Under Federal Rule of Civil Procedure 72(a), a district judge must set aside a portion of a magistrate judge's order concerning a non-dispositive matter if it is "clearly erroneous or is contrary to law." Fed. R. Civ. P. 72(a); see also, e.g., 287 Franklin Ave. Residents' Ass'n v. Meisels, No. 11-CV-976(KAM)(JO), 2013 WL 12403049, at *1-*2 (E.D.N.Y. Nov. 5, 2013) (affirming magistrate judge's discovery rulings and denial of reconsideration of those rulings as not clearly erroneous or contrary to law), aff'd sub nom. Sasmor v. Meisels, 708 F. App'x 728 (2d Cir. 2017). An order is clearly erroneous if "'on the entire evidence' the Court is 'left with the definite and firm conviction that a mistake has been committed.'" Mental Disability Law Clinic v. Hogan, 739 F. Supp. 2d 201, 203 (E.D.N.Y. 2010) (quoting Easley v. Cromartie, 532 U.S. 234, 235 (2001)). An order is contrary to law if it "fails to apply or misapplies relevant statutes, case law or rules of procedure." Weiss v. La Suisse, 161 F. Supp. 2d 305, 321 (S.D.N.Y. 2001) (internal quotation marks omitted). Under the "highly deferential standard" governing Rule 72(a), "magistrate judges are afforded broad discretion in resolving nondispositive disputes and reversal is appropriate only if their discretion is abused." Williams v. Rosenblatt Sec., Inc., 236 F. Supp. 3d 802, 803 (S.D.N.Y. 2017) (internal quotation marks omitted).

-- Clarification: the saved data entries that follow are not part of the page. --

(** X7. An [id] line sets the active identifier to the rest of the line.
    If that value is not yet in the identifier registry, it is registered
    with the active start line, nothing but the verbose line is printed and
    no counter changes. If it is registered with a start line and the
    active start line is set, exactly one ERROR of the documented format is
    printed, which cites the first start line and the active one; the error
    counter grows by one and the registry is unchanged. *)
Theorem id_line_registers_or_reports (v : bool) (line : string) (s : state) :
  keyword line = "id" ->
  let r := loop_body v line s in
  let shown := info_line v ("  id " +:+ value line) in
  (nodeid_to_line s !! value line = None ->
   fst r = Ok tt /\
   node_id (snd r) = Some (value line) /\
   nodeid_to_line (snd r) =
   <[value line := node_start_line s]> (nodeid_to_line s) /\
   errors (snd r) = errors s /\ warnings (snd r) = warnings s /\
   stdout (snd r) = (stdout s ++ shown)%list)
  /\
  (forall first l,
   nodeid_to_line s !! value line = Some (Some first) ->
   node_start_line s = Some l ->
   fst r = Ok tt /\
   node_id (snd r) = Some (value line) /\
   nodeid_to_line (snd r) = nodeid_to_line s /\
   errors (snd r) = errors s + 1 /\ warnings (snd r) = warnings s /\
   stdout (snd r) =
   (stdout s ++ shown ++ [duplicate_id_error first l (value line)])%list).
Proof.
  unfold keyword, value, loop_body.
  destruct (partition_space (strip line)) as [[e0 sep] e2]. intros ->.
  cbv zeta.
  destruct s as [nc w er nid nn nsl ad n2l i2n id2l ln out].
  unfold info_line, duplicate_id_error. split.
  - mred. intros Hk.
    assert (Hc : contains id2l e2 = false)
      by (unfold contains; rewrite Hk; apply bool_decide_eq_false;
          intros [? [=]]).
    destruct v;
      repeat (first [rewrite Hc | rewrite Hk | mcase]; mred);
      rewrite ?app_nil_r; repeat split.
  - mred. intros first l Hk ->.
    pose proof (contains_lookup _ _ _ Hk) as Hc.
    destruct v;
      repeat (first [rewrite Hc | rewrite Hk | mcase]; mred);
      rewrite ?app_nil_r, ?string_app_assoc, <- ?app_assoc;
      repeat split.
Qed.

Lemma id_line_registers_or_reports_witness :
  stdout
    (snd (loop_body false "  id 10"
            (snd (run false ["begin node"; "id 10"; "end node"; "begin node"]
                    initial)))) =
  [duplicate_id_error "1" "4" "10"].
Proof.
  assert (K : keyword "  id 10" = "id") by reflexivity.
  destruct (proj2 (id_line_registers_or_reports false "  id 10"
                     (snd (run false
                             ["begin node"; "id 10"; "end node"; "begin node"]
                             initial)) K) "1" "4")
    as (_ & _ & _ & _ & _ & H);
    [vm_compute; reflexivity | vm_compute; reflexivity |].
  rewrite H. vm_compute. reflexivity.
Defined.

(** X8. A [name] line sets the active name to the rest of the line. If
    that value is not yet in the name registry, it is registered with the
    active start line, nothing but the verbose line is printed and no
    counter changes. If it is registered with a start line and the active
    start line is set, exactly one ERROR of the documented format is
    printed, which cites the first start line and the active one; the error
    counter grows by one and the registry is unchanged. *)
Theorem name_line_registers_or_reports (v : bool) (line : string)
  (s : state) :
  keyword line = "name" ->
  let r := loop_body v line s in
  let shown := info_line v ("  name " +:+ value line) in
  (nodename_to_line s !! value line = None ->
   fst r = Ok tt /\
   node_name (snd r) = Some (value line) /\
   nodename_to_line (snd r) =
   <[value line := node_start_line s]> (nodename_to_line s) /\
   errors (snd r) = errors s /\ warnings (snd r) = warnings s /\
   stdout (snd r) = (stdout s ++ shown)%list)
  /\
  (forall first l,
   nodename_to_line s !! value line = Some (Some first) ->
   node_start_line s = Some l ->
   fst r = Ok tt /\
   node_name (snd r) = Some (value line) /\
   nodename_to_line (snd r) = nodename_to_line s /\
   errors (snd r) = errors s + 1 /\ warnings (snd r) = warnings s /\
   stdout (snd r) =
   (stdout s ++ shown ++ [duplicate_name_error first l (value line)])%list).
Proof.
  unfold keyword, value, loop_body.
  destruct (partition_space (strip line)) as [[e0 sep] e2]. intros ->.
  cbv zeta.
  destruct s as [nc w er nid nn nsl ad n2l i2n id2l ln out].
  unfold info_line, duplicate_name_error. split.
  - mred. intros Hk.
    assert (Hc : contains n2l e2 = false)
      by (unfold contains; rewrite Hk; apply bool_decide_eq_false;
          intros [? [=]]).
    destruct v;
      repeat (first [rewrite Hc | rewrite Hk | mcase]; mred);
      rewrite ?app_nil_r; repeat split.
  - mred. intros first l Hk ->.
    pose proof (contains_lookup _ _ _ Hk) as Hc.
    destruct v;
      repeat (first [rewrite Hc | rewrite Hk | mcase]; mred);
      rewrite ?app_nil_r, ?string_app_assoc, <- ?app_assoc;
      repeat split.
Qed.

Lemma name_line_registers_or_reports_witness :
  nodename_to_line
    (snd (loop_body true "name moose"
            (snd (run true ["begin node"] initial)))) !! "moose" =
  Some (Some "1").
Proof.
  assert (K : keyword "name moose" = "name") by reflexivity.
  destruct (proj1 (name_line_registers_or_reports true "name moose"
                     (snd (run true ["begin node"] initial)) K))
    as (_ & _ & H & _); [vm_compute; reflexivity |].
  rewrite H. vm_compute. reflexivity.
Defined.

(** The registry of the values of a keyword: of [id] or of [name]. *)
Lemma field_line_registers v a s :
  (keyword a = "id" ->
   exists x, nodeid_to_line (snd (loop_body v a s)) !! value a = Some x) /\
  (keyword a = "name" ->
   exists x, nodename_to_line (snd (loop_body v a s)) !! value a = Some x).
Proof.
  unfold keyword, value, loop_body.
  destruct (partition_space (strip a)) as [[e0 sep] e2].
  destruct s as [nc w er nid nn nsl ad n2l i2n id2l ln out].
  split; intros ->; mcases.
  all: first
    [ eexists; apply lookup_insert_eq
    | match goal with
      | H : contains _ _ = true |- _ =>
          apply contains_true in H; destruct H
      end;
      first [congruence | eexists; reflexivity | eauto] ].
Qed.

Lemma field_line_repeated v b s :
  (keyword b = "id" -> is_Some (nodeid_to_line s !! value b) ->
   errors (snd (loop_body v b s)) = errors s + 1) /\
  (keyword b = "name" -> is_Some (nodename_to_line s !! value b) ->
   errors (snd (loop_body v b s)) = errors s + 1).
Proof.
  unfold keyword, value, loop_body.
  destruct (partition_space (strip b)) as [[e0 sep] e2].
  destruct s as [nc w er nid nn nsl ad n2l i2n id2l ln out].
  split; intros -> [x Hx]; cbn [nodeid_to_line nodename_to_line] in Hx;
    pose proof (contains_lookup _ _ _ Hx) as Hc; mred.
  all: destruct v;
       repeat (first [rewrite Hc | rewrite Hx | mcase]; mred); reflexivity.
Qed.

Lemma run_repeated_value v k l1 a l2 b l3 s :
  k = "id" \/ k = "name" ->
  keyword a = k -> keyword b = k -> value a = value b ->
  fst (run v (l1 ++ a :: l2 ++ b :: l3) s) = Ok tt ->
  errors s < errors (snd (run v (l1 ++ a :: l2 ++ b :: l3) s)).
Proof.
  intros Hk Ha Hb Hv. rewrite run_app.
  pose proof (run_counters_grow v l1 s) as (_ & _ & G1).
  destruct (run v l1 s) as [[[]|e] s1]; [|intros [=]]. cbn [snd] in G1.
  rewrite run_cons.
  pose proof (field_line_registers v a s1) as [Rid Rname].
  pose proof (loop_body_counters_grow v a s1) as (_ & _ & G2).
  destruct (loop_body v a s1) as [[[]|e] s2]; [|intros [=]].
  cbn [snd] in *. rewrite run_app.
  pose proof (run_counters_grow v l2 s2) as (_ & _ & G3).
  pose proof (fun r x => run_keeps_entries r v l2 s2 (value a) x) as K.
  destruct (run v l2 s2) as [[[]|e] s3]; [|intros [=]]. cbn [snd] in *.
  rewrite run_cons.
  pose proof (field_line_repeated v b s3) as [Did Dname].
  assert (G4 : errors (snd (loop_body v b s3)) = errors s3 + 1).
  { rewrite <- Hv in Did, Dname. destruct Hk as [-> | ->].
    - destruct (Rid Ha) as [x Hx]. apply (Did Hb). exists x.
      apply (K IdRegistry x Hx).
    - destruct (Rname Ha) as [x Hx]. apply (Dname Hb). exists x.
      apply (K NameRegistry x Hx). }
  destruct (loop_body v b s3) as [[[]|e] s4]; [|intros [=]]. cbn [snd] in *.
  pose proof (run_counters_grow v l3 s4) as (_ & _ & G5).
  intros _. lia.
Qed.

In reviewing the magistrate's ruling, "[c]ourts generally do not entertain new legal arguments not presented to the magistrate judge." Anderson v. Pheonix Beverage Inc., No. 12-CV-1055 DLI RML, 2015 WL 737102, at *3 (E.D.N.Y. Feb. 20, 2015) (collecting cases). Courts are similarly confined to the factual record presented to the magistrate judge when reviewing a magistrate's non-dispositive rulings to determine whether they were clearly erroneous or contrary to law. Thai Lao Lignite (Thailand) Co. v. Gov't of Lao People's Democratic Republic, 924 F. Supp. 2d 508, 512 (S.D.N.Y. 2013) ("Rule 72(a) precludes the district court from considering factual evidence that was not presented to the magistrate judge."); see also NIKE, Inc. v. Wu, 349 F. Supp. 3d 346, 353 (S.D.N.Y. 2018) (citing Thai Lao Lignite for same). Moreover, a court sitting in appellate review of a denial of reconsideration generally "will not consider an argument on appeal that was raised for the first time below in a motion for reconsideration." Official Comm. of Unsecured Creditors of Color Tile, Inc. v. Coopers & Lybrand, LLP, 322 F.3d 147, 159 (2d Cir. 2003) (citing Nat'l Union Fire Ins. Co. of Pittsburgh, Pa. v. Stroh Cos., Inc., 265 F.3d 97, 115-16 (2d Cir. 2001)) (reviewing a district judge's denial of reconsideration below).

As to the standard of review Magistrate Judge Bulsara was to apply to the motion for reconsideration, "[i]t is well-settled that Rule 59 is not a vehicle for relitigating old issues, presenting the case under new theories, securing a rehearing on the merits, or otherwise taking a second bite at the apple." Analytical Surveys, Inc. v. Tonga Partners, L.P., 684 F.3d 36, 52 (2d Cir. 2012), as amended (July 13, 2012) (internal quotation marks omitted) (quoting Sequa Corp. v. GBJ Corp., 156 F.3d 136, 144 (2d Cir.1998)). "Rather, the standard for granting [a Rule 59 motion for reconsideration] is strict, and reconsideration will generally be denied unless the moving party can point to controlling decisions or data that the court overlooked." Id. (alteration in original) (internal quotation marks omitted) (quoting Shrader v. CSX Transp., Inc., 70 F.3d 255, 257 (2d Cir.1995)).

DISCUSSION

I. Magistrate Judge Bulsara's Rulings

Magistrate Judge Bulsara's orders striking the expert reports and denying the request for reconsideration were neither clearly erroneous nor contrary to existing law. Defendants have untimely raised a number of new arguments to Magistrate Judge Bulsara on reconsideration and to this Court on appeal, attempting to move the target whenever their earlier arguments fail to secure the desired result. But as the case law cited above makes plain, these new arguments are not properly considered in evaluating whether the initial ruling or denial of reconsideration were clearly erroneous or contrary to law pursuant to FRCP 72(a).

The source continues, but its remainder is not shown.